For most everyday uses — picking a lottery number, rolling a virtual die, selecting a name from a hat — the practical difference between a PRNG and a CSPRNG is negligible. Neither source of randomness will help you win the lottery more often, and a game result generated by Math.random() is not meaningfully less "fair" than one generated by the crypto API.

The distinction matters in two specific scenarios. The first is security. If you are generating passwords, encryption keys, authentication tokens or anything that needs to be genuinely unguessable, a PRNG is inadequate. An attacker who can observe some of your outputs or knows the time your system started may be able to reconstruct the seed and predict future values. A CSPRNG makes this computationally infeasible.

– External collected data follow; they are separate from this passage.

(* ===== verification/SecretCalls.v ===== *)
(** * The calls of agent secrets

    [SecretCall] names each mutating operation of [SecretStore] with its arguments, and
    [secret_op] runs it. [secret_respects] lists the transactions a call can commit: a
    preorder they respect relates the store before and after ([secret_rel]), so a property
    of histories is proved transaction by transaction. The second half does so for the
    audit chain, the diagnostics bound and the tables secrets never touch. *)

From stdpp Require Import gmap sorting.
From S2P Require Import Prelude Text Crypto Json Record CredentialId Catalog Envelope AuditLog Database Store TxLogic Secrets Kem SecretStore Calls.

Inductive SecretCall :=
| ScUse (inp : SecretInputs) (call : SecretUse) (asking_member : string)
| ScLastUse (id : string) (now : Z)
| ScUseSealed (inp : SecretInputs) (call : SecretUse) (request : ReleaseRequest) (seal : Value -> result SealedRelease string)
| ScRequestFlow (inp : SecretInputs) (call : SecretFlowApproval) (asking_member : string)
| ScFlowUse (inp : SecretInputs) (call : SecretFlowUse) (asking_member : string)
| ScFlowUseSealed (inp : SecretInputs) (call : SecretFlowUse) (request : ReleaseRequest) (seal : Value -> result SealedRelease string)
| ScRevokeFlow (inp : SecretInputs) (install_id : string) (version : option Z) (asking_member : string)
| ScRevoke (inp : SecretInputs) (id actor : string) (now : Z)
| ScOperatorRevoke (inp : SecretInputs) (id actor : string)
| ScSetHome (inp : SecretInputs) (home : option string) (ctx : AuditCtx)
| ScPut (inp : SecretInputs) (put : SecretPut) (actor : string)
| ScOperatorDelete (inp : SecretInputs) (name actor : string)
| ScSetPhoneMapping (inp : SecretInputs) (enabled : bool) (ctx : AuditCtx)
| ScObserve (fingerprint : string) (pairing : option string) (now : Z)
| ScPhone (inp : SecretInputs) (fingerprint : string) (pairing : option string) (observed_at_ms : Z)
    (op : PhoneOperation) (admitted : bool)
| ScForward (inp : SecretInputs) (sender : SecretSender) (name : option string) (outcome : string)
| ScMemberRefusal (inp : SecretInputs) (member subject detail : string)
| ScEnsureDepositKey (inp : SecretInputs) (fresh : string).
Lemma bind_err_inv {S E A B} (m : M S E A) (k : A -> M S E B) s e s' :
  mbind m k s = (Err e, s') ->
  m s = (Err e, s') \/ exists a s1, m s = (Ok a, s1) /\ k a s1 = (Err e, s').
Proof. unfold mbind. destruct (m s) as [[a|e'] s1]; [eauto|]. intros. left. by simplify_eq. Qed.

Lemma fenced_ok_inv {A} (f : Tx A) (s s' : Store) a :
  fenced f s = (Ok a, s') -> f (es_db s) = (Ok a, es_db s').
Proof.
  unfold fenced, fenced_write. destruct (with_conn_fenced f (es_conn s)) as [[x|e] c] eqn:E; [|done].
  intros [= <- <-]. by apply fenced_commits in E.
Qed.

Lemma fenced_err_inv {A} (f : Tx A) (s s' : Store) e :
  fenced f s = (Err e, s') -> es_db s' = es_db s.
Proof.
  unfold fenced, fenced_write. destruct (with_conn_fenced f (es_conn s)) as [[x|e'] c] eqn:E; [done|].
  intros [= _ <-]. by apply fenced_rolls_back in E.
Qed.

Lemma fenced_keys {A} (f : Tx A) (s s' : Store) r : fenced f s = (r, s') -> keys_of s' = keys_of s.
Proof. unfold fenced, fenced_write. destruct (with_conn_fenced _ _). by intros [= _ <-]. Qed.

(** With the lease and a working backend a fenced transaction runs to its result. *)
Lemma fenced_runs_to {A} (f : Tx A) (s : Store) :
  conn_lease (es_conn s) = true -> conn_healthy (es_conn s) = true ->
  exists s', fenced f s = (map_err from_store_error (map_err SWork (fst (f (es_db s)))), s') /\
    conn_lease (es_conn s') = true /\ conn_healthy (es_conn s') = true.
Proof.
  intros Hl Hh. unfold fenced, fenced_write. destruct (fenced_runs f _ Hl Hh) as (c & -> & ? & ?).
  eexists. split; [reflexivity|]. done.
Qed.

Lemma unfenced_runs_to {A} (f : Tx A) (s : Store) :
  conn_healthy (es_conn s) = true ->
  exists s', unfenced f s = (map_err from_store_error (map_err SWork (fst (f (es_db s)))), s') /\
    conn_lease (es_conn s') = conn_lease (es_conn s) /\ conn_healthy (es_conn s') = true /\
    keys_of s' = keys_of s.
Proof.
  intros Hh. unfold unfenced. destruct (conn_runs f _ Hh) as (c & E & ?). rewrite E.
  eexists. split; [reflexivity|]. by destruct (conn_keeps _ _ _ _ E) as [_ ?].
Qed.

(** An operation that only reads. *)
Definition reads_only {A} (m : M Store StoreOpError A) : Prop :=
  forall s r s', m s = (r, s') -> es_db s' = es_db s /\ keys_of s' = keys_of s.

Lemma reads_only_rel {A} (m : M Store StoreOpError A) :
  (forall K, op_rel K eq m) -> reads_only m.
Proof. intros Hm s r s' H1. destruct (Hm (keys_of s) s r s' eq_refl H1) as (? & ? & _). done. Qed.

Lemma check_reads_only id : reads_only (check_vault_transfer_key_writable id).
Proof. apply reads_only_rel. intros K. apply (op_rel_check K eq). Qed.

Lemma unfenced_query_reads {A} (f : Db -> A) : reads_only (unfenced (query f)).
Proof. apply reads_only_rel. intros K. rel_solve. Qed.
End Inversion.
(* ===== verification/StoreSpecs.v ===== *)
(** * What single store operations do

    Functional specifications of the operations that carry the vault's contract: a read
    by the state of the row, a create, a refresh commit as one atomic step, removal, and
    the protection of the vault's own keys. *)

From S2P Require Import Prelude Text Crypto Record CredentialId Catalog Envelope AuditLog Database Store Calls Sealed.

Section Commit.
Context `{C : Crypto} `{!CryptoLaws C} `{X : RecordExt} `{!RecordExtLaws X}.
Context {Conn : Type} `{L : SqliteStoreLaws Conn}.

(** The database a refresh commit leaves behind. *)
Definition committed (K : Keys) (inp : Inputs) (id : string) (v : Z) (r : VaultRecord)
    (blob : bytes) (row : CredRow) (d : Db) : Db :=
  let v' := u64_saturating_add v 1 in
  let row' := rewrite_row (as_i64 v') (key_id_to_hex (k_key_id K)) blob (in_now inp 0) row in
  let d1 := with_credentials (insert id row') d in
  let d2 := if bool_decide (cr_record_version row = as_i64 v') then d1
            else with_held_detected_plans (delete id) d1 in
  with_audit_log (append_audit (k_audit_key K) (in_now inp 1)
    {| rec_op := RefreshCommit; rec_credential_id := Some id;
       rec_payload_hash := Some (hex32 (payload_fingerprint (k_audit_key K) (payload r)));
       rec_actor := "vault"; rec_alarm := None |})
    (with_refresh_intent (delete id) d2).

Definition commit_tx (K : Keys) (inp : Inputs) (id : string) (v : Z) (r : VaultRecord) (blob : bytes)
  : Tx nat :=
  do! n <- update_credential id (fun r => row_version_is (as_i64 v) r && row_state_is Active r)
             (rewrite_row (as_i64 (u64_saturating_add v 1)) (key_id_to_hex (k_key_id K)) blob (in_now inp 0)) ;;
  if (0 <? n)%nat then
    do! _ <- clear_intent_tx id ;;
    do! _ <- append_audit_tx (k_audit_key K) (in_now inp 1)
               {| rec_op := RefreshCommit; rec_credential_id := Some id;
                  rec_payload_hash := Some (hex32 (payload_fingerprint (k_audit_key K) (payload r)));
                  rec_actor := "vault"; rec_alarm := None |} ;;
    mret n
  else mret n.

Lemma commit_tx_hit K inp id v r blob d row :
  credentials d !! id = Some row -> cr_record_version row = as_i64 v -> cr_state row = "active" ->
  exists d', commit_tx K inp id v r blob d = (Ok 1%nat, d') /\
    committed K inp id v r blob row d = d'.
Proof.
  intros Hrow Hv Hst. unfold commit_tx, mbind, update_credential. rewrite Hrow.
  unfold row_version_is, row_state_is. rewrite Hv, Hst, !bool_decide_eq_true_2 by done.
  cbn [andb Nat.ltb Nat.leb]. unfold clear_intent_tx, append_audit_tx, mret. unfold committed. cbn zeta.
  cbn [cr_record_version rewrite_row]. rewrite Hv.
  case_bool_decide; cbn [refresh_intent with_credentials with_held_detected_plans];
    destruct (refresh_intent d !! id) eqn:Ei; eexists; (split; [reflexivity|]);
    try reflexivity; unfold with_refresh_intent; cbn; by rewrite (delete_id _ _ Ei).
Qed.

Lemma commit_tx_miss K inp id v r blob d :
  (forall row, credentials d !! id = Some row ->
     ~ (cr_record_version row = as_i64 v /\ cr_state row = "active")) ->
  commit_tx K inp id v r blob d = (Ok 0%nat, d).
Proof.
  intros Hm. unfold commit_tx, mbind, update_credential.
  destruct (credentials d !! id) as [row|]; [|done].
  unfold row_version_is, row_state_is. specialize (Hm row eq_refl).
  destruct (bool_decide_reflect (cr_record_version row = as_i64 v)),
    (bool_decide_reflect (cr_state row = state_as_str Active)); cbn; try done.
  exfalso. by apply Hm.
Qed.

(** A commit inverted: what the result says about the database. *)
Lemma commit_refresh_inv inp id v r (s s' : EncryptedStore Conn) out :
  commit_refresh inp id v r s = (out, s') ->
  match out with
  | Ok v' => v' = u64_saturating_add v 1 /\ exists row blob,
      seal_record (keys_of s) (in_rnd inp 0) id (set_version v' r) = Ok blob /\
      credentials (es_db s) !! id = Some row /\ cr_record_version row = as_i64 v /\
      cr_state row = "active" /\
      es_db s' = committed (keys_of s) inp id v r blob row (es_db s)
  | Err _ => es_db s' = es_db s
  end.
Proof.
  unfold commit_refresh, with_self. intros H1.
  destruct (seal_record (keys_of s) (in_rnd inp 0) id (set_version (u64_saturating_add v 1) r))
    as [blob|e] eqn:Es; unfold mbind at 1, mlift in H1; cbn [set_version] in H1.
  2: by simplify_eq.
  change (fenced _) with (fenced (Conn := Conn) (commit_tx (keys_of s) inp id v r blob)) in H1.
  destruct (fenced (commit_tx (keys_of s) inp id v r blob) s) as [[n|e] s1] eqn:Ef;
    unfold mbind, merr, mret in H1; rewrite Ef in H1.
  2: { simplify_eq. by apply fenced_err_inv in Ef. }
  apply fenced_ok_inv in Ef.
  destruct (credentials (es_db s) !! id) as [row|] eqn:Hrow;
    [destruct (decide (cr_record_version row = as_i64 v /\ cr_state row = "active")) as [[Hv Hst]|Hno]|].
  - destruct (commit_tx_hit (keys_of s) inp id v r blob _ row Hrow Hv Hst) as (d' & Et & Hd).
    rewrite Et in Ef. injection Ef as <- Ed. cbn in H1. injection H1 as <- <-.
    split; [done|]. exists row, blob. by rewrite <- Ed, <- Hd.
  - rewrite commit_tx_miss in Ef by (intros; by simplify_eq). injection Ef as <- Ed.
    cbn in H1. injection H1 as <- <-. by rewrite Ed.
  - rewrite commit_tx_miss in Ef by (intros; by simplify_eq). injection Ef as <- Ed.
    cbn in H1. injection H1 as <- <-. by rewrite Ed.
Qed.
End Commit.

(** ** Reading *)

Section Read.
Context `{C : Crypto} `{!CryptoLaws C} `{X : RecordExt} `{!RecordExtLaws X}.
Context {Conn : Type} `{L : SqliteStoreLaws Conn}.

(** What a read of a row returns when its envelope opens. *)
Definition read_of (K : Keys) (id : string) (row : CredRow) (r : VaultRecord) : StoredRead :=
  {| sr_record := r; sr_incarnation := cr_incarnation row;
     sr_mark := {| sm_pending := cr_stale_pending row;
                   sm_record_written_at_ms := cr_updated_at_ms row |};
     sr_stored_digest_hex := sha256_hex_of_bytes (cr_envelope row) |}.

Lemma quarantine_on_read_err inp id v i e (s : EncryptedStore Conn) x s' :
  quarantine_on_read inp id v i e s <> (Ok x, s').
Proof.
  unfold quarantine_on_read, mbind, mtry. destruct (quarantine_in_incarnation _ _ _ _ s) as [q s1].
  destruct q as [|[]]; done.
Qed.

(** A successful read proves the row was active and opened, and changed nothing. *)
Lemma read_ok_inv inp id exp (s s' : EncryptedStore Conn) x :
  read_snapshot inp id exp s = (Ok x, s') ->
  exists row r, credentials (es_db s) !! id = Some row /\ cr_state row = "active" /\
    (forall i, exp = Some i -> i = cr_incarnation row) /\
    open_existing (keys_of s) id (cr_record_version row) (cr_envelope row) = Some r /\
    x = read_of (keys_of s) id row r /\ es_db s' = es_db s /\ keys_of s' = keys_of s.
Proof.
  unfold read_snapshot, with_self. intros H1.
  apply bind_ok_inv in H1 as (found & s1 & Eq & H1).
  pose proof (unfenced_query_reads _ _ _ _ Eq) as [Hd Hk].
  apply unfenced_query_ok in Eq as [-> _].
  apply bind_ok_inv in H1 as (row & s2 & Er & H1). unfold mlift in Er. injection Er as Er <-.
  destruct (credentials (es_db s) !! id) as [row0|] eqn:Hrow; cbn in Er; simplify_eq.
  destruct (match exp with Some _ => _ | None => _ end) eqn:Eexp; [done|].
  apply bind_ok_inv in H1 as ([r b] & s2 & Edec & H1).
  unfold decode_record_row in Edec.
  destruct (state_from_str (cr_state row)) eqn:Est; try done.
  destruct (open _ _ _) as [pt|] eqn:Eo; [|by apply quarantine_on_read_err in Edec].
  destruct (decode pt) as [r'|] eqn:Ed; [|by apply quarantine_on_read_err in Edec].
  unfold mret in Edec, H1. simplify_eq.
  exists row, r. split_and!; [done|by apply state_from_str_active| | |done|done|unfold keys_of; congruence].
  - intros i ->. cbn in Eexp. by bool_hyps.
  - unfold open_existing. cbn in Eo |- *. by rewrite Eo, Ed.
Qed.

Definition read_answer (K : Keys) (id : string) (exp : option string) (d : Db)
  : result StoredRead StoreOpError :=
  match credentials d !! id with
  | None => Err NotFound
  | Some row =>
      if match exp with Some i => negb (bool_decide (i = cr_incarnation row)) | None => false end
      then Err NotFound else
      match state_from_str (cr_state row) with
      | CorruptState => Err Quarantined
      | NeedsReauthState | Retired => Err NeedsReauth
      | Active =>
          match open_existing K id (cr_record_version row) (cr_envelope row) with
          | Some r => Ok (read_of K id row r)
          | None => Err Quarantined
          end
      end
  end.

The second scenario is high-stakes fairness. In gambling systems, regulated lotteries and competitive randomisation, using a CSPRNG is a stronger guarantee of integrity — not because a PRNG would obviously produce biased results, but because a CSPRNG provides provable unpredictability that can withstand scrutiny. A well-designed PRNG is fine for most games; a CSPRNG is simply more defensible.

What about "true" random numbers from hardware?

There is a third category: hardware random number generators (HRNGs), which derive randomness from physical processes like thermal noise, radioactive decay or atmospheric noise. Services like random.org use atmospheric radio noise as their source. This is arguably "more" random than a CSPRNG, because it draws on processes that are fundamentally non-deterministic at the quantum level.

In practice, for the vast majority of applications, the difference between a well-seeded CSPRNG and a true HRNG is academic. Both produce sequences that pass statistical randomness tests, and neither gives you any advantage in a lottery or game. The HRNG has philosophical appeal — there is something satisfying about randomness rooted in physical reality — but it is not functionally superior for everyday use.

How do you tell which an online tool is using?

Most tools do not disclose this. If a tool is serious about randomness, it will tell you which API or algorithm it uses. If it does not say, it is most likely using Math.random() — which is fine for casual use but worth knowing.

TheRandomNumber.com uses window.crypto.getRandomValues() for every result — the browser's cryptographic API, not Math.random(). Try the Random Number Generator to generate a number in any range with genuine cryptographic randomness.

The bottom line

For rolling dice, picking lottery numbers, flipping a virtual coin or selecting a winner from a list, the difference between pseudo-random and cryptographically random is largely irrelevant to the fairness of the result. For anything security-sensitive — passwords, tokens, keys — a CSPRNG is non-negotiable. Knowing which your tool uses is simply a matter of being informed, and increasingly, the better tools make it easy to find out.

This article is intended for general educational purposes. For security-critical applications, consult a security professional and use vetted cryptographic libraries appropriate to your platform.